Stored dataset items ▸
(** * Admission control and recycle-safe context slots

    A shallow embedding of
      - [api/contexts/wrapper.py]  (class [RecyclableContextVar]) and
      - [api/core/app/features/rate_limiting/rate_limit.py]
        (classes [RateLimit] and [RateLimitGenerator]),
    followed by the properties of the two modules.

    Conventions of the embedding.
      - A Python [int] is a [Z].  Readings of [time.time()] are [Z] as well
        (whole seconds): the comparisons of the source are kept, the
        rounding of floating point numbers is not modelled.
      - A method that mutates [self] takes the object and returns it.
      - An exception is a value of [exn]; a call returns a [result].
      - The Redis server is reliable: a command always answers, with its
        reply or with the error of the server for a key of the wrong type.
        Key expiry (the one-day TTLs) is recorded in the command log only.
      - The order in which the server lists the fields of a hash is not
        fixed by its content: the world supplies it, reply by reply. *)

From Stdlib Require Import ZArith Lia.
From stdpp Require Import base option list gmap strings pretty.

Open Scope Z_scope.

(** ** Exceptions and results *)

(** The exceptions that occur in the two files.  [ResponseError] is the
    exception of the Redis client for an error reply of the server.
    [PyException] stands for any other class derived from [Exception],
    [PyBaseException] for a class derived from [BaseException] only
    ([KeyboardInterrupt], [SystemExit], [GeneratorExit], ...). *)
Inductive exn : Type :=
| AppInvokeQuotaExceededError (description : string)
| StopIteration
| LookupError
| AttributeError (name : string)
| TypeError
| ResponseError (message : string)
| PyException (cls : string)
| PyBaseException (cls : string).

(** [isinstance(e, Exception)], the test made by [except Exception]. *)
Definition is_Exception (e : exn) : bool :=
  match e with
  | PyBaseException _ => false
  | _ => true
  end.

Inductive result (A : Type) : Type :=
| Ok (a : A)
| Raise (e : exn).
Arguments Ok {A} a.
Arguments Raise {A} e.

(** ** [contextvars.ContextVar], seen from one execution context *)

Module ContextVar.

Record t (A : Type) : Type := mk {
  default_value : option A;   (* the [default=] given at construction *)
  value : option A            (* the binding in the current context *)
}.
Arguments mk {A} _ _.
Arguments default_value {A} _.
Arguments value {A} _.

(** [ContextVar(name)] and [ContextVar(name, default=d)]. *)
Definition new {A} (d : option A) : t A := mk d None.

(** [var.get()] *)
Definition get {A} (var : t A) : result A :=
  match value var with
  | Some v => Ok v
  | None =>
      match default_value var with
      | Some d => Ok d
      | None => Raise LookupError
      end
  end.

(** [var.get(d)]: the argument wins over the constructor's default. *)
Definition get_or {A} (var : t A) (d : A) : A :=
  match value var with
  | Some v => v
  | None => d
  end.

(** [var.set(v)] *)
Definition set {A} (v : A) (var : t A) : t A := mk (default_value var) (Some v).

End ContextVar.

(** ** [RecyclableContextVar] *)

Module RecyclableContextVar.
Section Slot.
Context {T : Type}.

(** The part of an execution context that one slot reads and writes: the
    class-level counter [_thread_recycles] (declared without default), the
    slot's [_updates] (declared with [default=0]) and the wrapped
    variable. *)
Record context : Type := mk {
  _thread_recycles : ContextVar.t Z;
  _updates : ContextVar.t Z;
  _context_var : ContextVar.t T
}.

(** A context in which nothing is bound yet; [cv] is the variable handed
    to [__init__]. *)
Definition init (cv : ContextVar.t T) : context :=
  mk (ContextVar.new None) (ContextVar.new (Some 0)) cv.

(** The declarations of the class: [_thread_recycles] has no default,
    [_updates] has the default [0]. *)
Definition declared (c : context) : Prop :=
  ContextVar.default_value (_thread_recycles c) = None ∧
  ContextVar.default_value (_updates c) = Some 0.

(** [increment_thread_recycles] has run in this context. *)
Definition counter_bound (c : context) : Prop :=
  is_Some (ContextVar.value (_thread_recycles c)).

Definition with_thread_recycles (r : Z) (c : context) : context :=
  mk (ContextVar.set r (_thread_recycles c)) (_updates c) (_context_var c).

Definition with_updates (u : Z) (c : context) : context :=
  mk (_thread_recycles c) (ContextVar.set u (_updates c)) (_context_var c).

(** [self._thread_recycles.get(0)] *)
Definition thread_recycles (c : context) : Z :=
  ContextVar.get_or (_thread_recycles c) 0.

(** [self._updates.get()]; the variable has a default, so the read never
    fails. *)
Definition self_updates (c : context) : Z :=
  match ContextVar.get (_updates c) with
  | Ok u => u
  | Raise _ => 0
  end.

Definition increment_thread_recycles (c : context) : context :=
  match ContextVar.get (_thread_recycles c) with
  | Ok recycles => with_thread_recycles (recycles + 1) c
  | Raise _ => with_thread_recycles 0 c
  end.

(** The two lines that open both [get] and [set]. *)
Definition catch_up (c : context) : context :=
  if thread_recycles c >? self_updates c
  then with_updates (thread_recycles c) c
  else c.

(** [get(default)]; [None] is the hidden default of the signature. *)
Definition get (dflt : option T) (c : context) : result T * context :=
  let thread_recycles := thread_recycles c in
  let self_updates := self_updates c in
  let c' := catch_up c in
  if thread_recycles <? self_updates
  then (ContextVar.get (_context_var c'), c')
  else
    match dflt with
    | None => (Raise LookupError, c')
    | Some d => (Ok d, c')
    end.

Definition set (v : T) (c : context) : context :=
  let c1 := catch_up c in
  let c2 :=
    if self_updates c1 =? thread_recycles c1
    then with_updates (self_updates c1 + 1) c1
    else c1 in
  mk (_thread_recycles c2) (_updates c2) (ContextVar.set v (_context_var c2)).

(** Sequences of calls on one slot. *)
Inductive op : Type :=
| OpGet (dflt : option T)
| OpSet (v : T)
| OpIncrement.

Definition step (o : op) (c : context) : context :=
  match o with
  | OpGet d => snd (get d c)
  | OpSet v => set v c
  | OpIncrement => increment_thread_recycles c
  end.

Definition run (ops : list op) (c : context) : context :=
  fold_left (fun c o => step o c) ops c.

(** Ghost reading of a call sequence, as the specification words it: has a [set]
    occurred since the last call of [increment_thread_recycles]? *)
Fixpoint set_since_last_increment (ops : list op) (armed : bool) : bool :=
  match ops with
  | [] => armed
  | OpSet _ :: ops => set_since_last_increment ops true
  | OpGet _ :: ops => set_since_last_increment ops armed
  | OpIncrement :: ops => set_since_last_increment ops false
  end.

(** The same reading, counting only the calls that raise the counter: the
    first call in a context binds the counter to [0], the value that
    [get] and [set] already read from an unbound counter.  [bound] says
    whether the counter is bound. *)
Fixpoint set_since_last_advance (ops : list op) (bound armed : bool) : bool :=
  match ops with
  | [] => armed
  | OpSet _ :: ops => set_since_last_advance ops bound true
  | OpGet _ :: ops => set_since_last_advance ops bound armed
  | OpIncrement :: ops => set_since_last_advance ops true (if bound then false else armed)
  end.

(** The value of the last [set] of a call sequence, [v] when there is
    none. *)
Fixpoint last_set (ops : list op) (v : option T) : option T :=
  match ops with
  | [] => v
  | OpSet x :: ops => last_set ops (Some x)
  | _ :: ops => last_set ops v
  end.

(** The ghost flags [bound] and [armed] of [set_since_last_advance] agree
    with a context. *)
Definition flags_agree (c : context) (bound armed : bool) : Prop :=
  bound = bool_decide (counter_bound c) ∧
  armed = (self_updates c =? thread_recycles c + 1).

Definition is_get (o : op) : Prop :=
  match o with
  | OpGet _ => True
  | _ => False
  end.

Definition is_increment (o : op) : Prop :=
  match o with
  | OpIncrement => True
  | _ => False
  end.

(** Two contexts that a view cannot tell apart: both stale, or both ahead
    of the counter with the same value in the wrapped variable. *)
Definition alike (c c' : context) : Prop :=
  (self_updates c ≤ thread_recycles c ∧ self_updates c' ≤ thread_recycles c') ∨
  (thread_recycles c < self_updates c ∧ thread_recycles c' < self_updates c' ∧
   ContextVar.get (_context_var c) = ContextVar.get (_context_var c')).

(** What a worker keeps between requests: the declarations, a slot at most
    one ahead, and a counter that is bound unless the slot is stale. *)
Definition between_requests (c : context) : Prop :=
  declared c ∧
  self_updates c ≤ thread_recycles c + 1 ∧
  (counter_bound c ∨ self_updates c ≤ thread_recycles c).

(** What the [get] calls of a sequence return, in order. *)
Fixpoint answers (ops : list op) (c : context) : list (result T) :=
  match ops with
  | [] => []
  | OpGet d :: ops => fst (get d c) :: answers ops (snd (get d c))
  | o :: ops => answers ops (step o c)
  end.

End Slot.
Arguments context : clear implicits.
Arguments op : clear implicits.

(** Two slots in one execution context.  Each instance of the class has
    its own [_updates] and its own wrapped variable; [_thread_recycles]
    belongs to the class and is shared. *)
Record two_slots (A B : Type) : Type := mk_two_slots {
  shared_recycles : ContextVar.t Z;
  first_updates : ContextVar.t Z;
  first_var : ContextVar.t A;
  second_updates : ContextVar.t Z;
  second_var : ContextVar.t B
}.
Arguments mk_two_slots {A B} _ _ _ _ _.
Arguments shared_recycles {A B} _.
Arguments first_updates {A B} _.
Arguments first_var {A B} _.
Arguments second_updates {A B} _.
Arguments second_var {A B} _.

(** The context as the first slot sees it, and as the second does. *)
Definition first_view {A B} (p : two_slots A B) : context A :=
  mk (shared_recycles p) (first_updates p) (first_var p).

Definition second_view {A B} (p : two_slots A B) : context B :=
  mk (shared_recycles p) (second_updates p) (second_var p).

(** A method of the first slot run in the shared context. *)
Definition on_first {A B} (f : context A → context A) (p : two_slots A B) : two_slots A B :=
  let c := f (first_view p) in
  mk_two_slots (_thread_recycles c) (_updates c) (_context_var c)
    (second_updates p) (second_var p).

End RecyclableContextVar.

(** ** The request hook of [app_factory] *)

(** [create_flask_app_with_configs] registers a [before_request] function
    that calls [increment_thread_recycles]; the framework runs it before
    the view of every request.  A view is the sequence of calls it makes
    on a slot. *)
Module app_factory.

Definition before_request {T} (c : RecyclableContextVar.context T)
  : RecyclableContextVar.context T :=
  RecyclableContextVar.increment_thread_recycles c.

(** One request on a worker: the hook, then the view. *)
Definition serve_request {T} (view : list (RecyclableContextVar.op T))
    (c : RecyclableContextVar.context T) : RecyclableContextVar.context T :=
  RecyclableContextVar.run view (before_request c).

(** The requests a worker serves one after the other in one context. *)
Definition serve {T} (views : list (list (RecyclableContextVar.op T)))
    (c : RecyclableContextVar.context T) : RecyclableContextVar.context T :=
  fold_left (fun c view => serve_request view c) views c.

End app_factory.

(** ** The world outside the process *)

(** The commands sent to [redis_client], in the order of the source. *)
Inductive redis_cmd : Type :=
| EXISTS (key : string)
| SETEX (key : string) (ttl : Z) (v : Z)
| GET (key : string)
| EXPIRE (key : string) (ttl : Z)
| HGETALL (key : string)
| HDEL (key : string) (fields : list string)
| HLEN (key : string)
| HSET (key field : string) (v : Z).

(** What an observer of a run can see: the Redis commands, the calls of
    [RateLimit.exit] (a ghost event, logged on entry of the method) and
    the calls that reach the wrapped generator. *)
Inductive event : Type :=
| Redis (c : redis_cmd)
| ExitCall (request_id : string)
| GenNext
| GenClose.

(** A key holds an integer or a hash from a request id to the time it was
    issued.  The limiter uses one family of keys for each kind and the two
    never meet (the names end differently), so the model keeps one map per
    kind.  A hash without fields does not exist.  The commands on hashes
    are modelled for keys that hold a hash or nothing: the limiter writes
    its hash with [HSET] alone, and no string under that key. *)
Record redis : Type := mk_redis {
  strings : gmap string Z;
  hashes : gmap string (gmap string Z)
}.

(** [clock n] is the n-th reading of [time.time()], [uuid4 n] the n-th
    result of [str(uuid.uuid4())].  [reply_order n h] is the order in which
    the n-th reply to [HGETALL] lists the fields of the hash [h]; the
    dictionary that the client builds from the reply is walked in that
    order. *)
Record world : Type := mk_world {
  store : redis;
  clock : nat → Z;
  tick : nat;
  uuid4 : nat → string;
  drawn : nat;
  trace : list event;
  reply_order : nat → gmap string Z → list (string * Z);
  replies : nat
}.

(** The next reply to [HGETALL] lists every field of the hash once. *)
Definition lists_fields (h : gmap string Z) (w : world) : Prop :=
  reply_order w (replies w) h ≡ₚ map_to_list h.

Definition with_store (r : redis) (w : world) : world :=
  mk_world r (clock w) (tick w) (uuid4 w) (drawn w) (trace w)
    (reply_order w) (replies w).

Definition emit (e : event) (w : world) : world :=
  mk_world (store w) (clock w) (tick w) (uuid4 w) (drawn w) (trace w ++ [e])
    (reply_order w) (replies w).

WORK INSTRUCTIONS ▸ After locating the line that contains "followed by the", please copy exactly every line from the start of the records through it, and nothing else.

SOLUTION FOR THIS TASK ▸
(** * Admission control and recycle-safe context slots

    A shallow embedding of
      - [api/contexts/wrapper.py]  (class [RecyclableContextVar]) and
      - [api/core/app/features/rate_limiting/rate_limit.py]
        (classes [RateLimit] and [RateLimitGenerator]),
    followed by the properties of the two modules.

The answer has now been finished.